### Given data ###

(** The answer of [AuthService.getUserById]: a user with its [email]
    field, no user, or an exception. *)
Inductive lookup : Type :=
| Found (email : Email.raw)
| NotFound
| Throws.

Record resolution : Type := {
  emails : list string;
  invalid : list Email.raw;
  missing : list string
}.

(** [emails.add(x)] on a [Set] kept in insertion order. *)
Definition setAdd (x : string) (l : list string) : list string :=
  if bool_decide (x ∈ l) then l else (l ++ [x])%list.

(** One turn of the loop of [resolveRecipientEmails]. *)
Definition resolveStep (getUserById : string -> lookup)
    (acc : resolution) (id : string) : resolution :=
  if negb (Js.truthy id) then acc
  else
    match getUserById id with
    | Throws => acc
    | NotFound =>
        {| emails := emails acc; invalid := invalid acc;
           missing := (missing acc ++ [id])%list |}
    | Found email =>
        match Email.normalizeEmail email with
        | Some normalized =>
            if Email.isValidEmail (Some normalized)
            then {| emails := setAdd normalized (emails acc);
                    invalid := invalid acc; missing := missing acc |}
            else {| emails := emails acc;
                    invalid := (invalid acc ++ [email])%list;
                    missing := missing acc |}
        | None =>
            {| emails := emails acc; invalid := (invalid acc ++ [email])%list;
               missing := missing acc |}
        end
    end.

Definition resolveRecipientEmails (getUserById : string -> lookup)
    (recipientIds : list string) : resolution :=
  fold_left (resolveStep getUserById) recipientIds
    {| emails := []; invalid := []; missing := [] |}.

(** [xs.map(normalizeEmail).filter(e => Boolean(e) && isValidEmail(e))] *)
Definition validEmails (xs : list Email.raw) : list string :=
  flat_map (fun x => match Email.normalizeEmail x with
                     | Some e => if Email.isValidEmail (Some e) then [e] else []
                     | None => []
                     end) xs.

(** [collectTeamEmails]; [None] when the notification names no record,
    the record is not found or has no team, or the lookup throws. *)
Definition collectTeamEmails (team : option (list Email.raw)) : list string :=
  match team with
  | Some members => Js.uniq (validEmails members)
  | None => []
  end.

(** The recipients of the mirror of a notification for ["all"]. *)
Definition broadcastRecipients (users : list Email.raw)
    (team : option (list Email.raw)) (adminEnv : option string) : list string :=
  let combined := Js.uniq (validEmails users ++ collectTeamEmails team) in
  match Email.normalizeEmail (Some (Js.orElse adminEnv "")) with
  | Some admin =>
      if Email.isValidEmail (Some admin) then setAdd admin combined else combined
  | None => combined
  end.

###

■ **What the exercise asks**:
Among the lines above, list those that contain the word "uniq".

■ **Response for this exercise**:
  | Some members => Js.uniq (validEmails members)
  let combined := Js.uniq (validEmails users ++ collectTeamEmails team) in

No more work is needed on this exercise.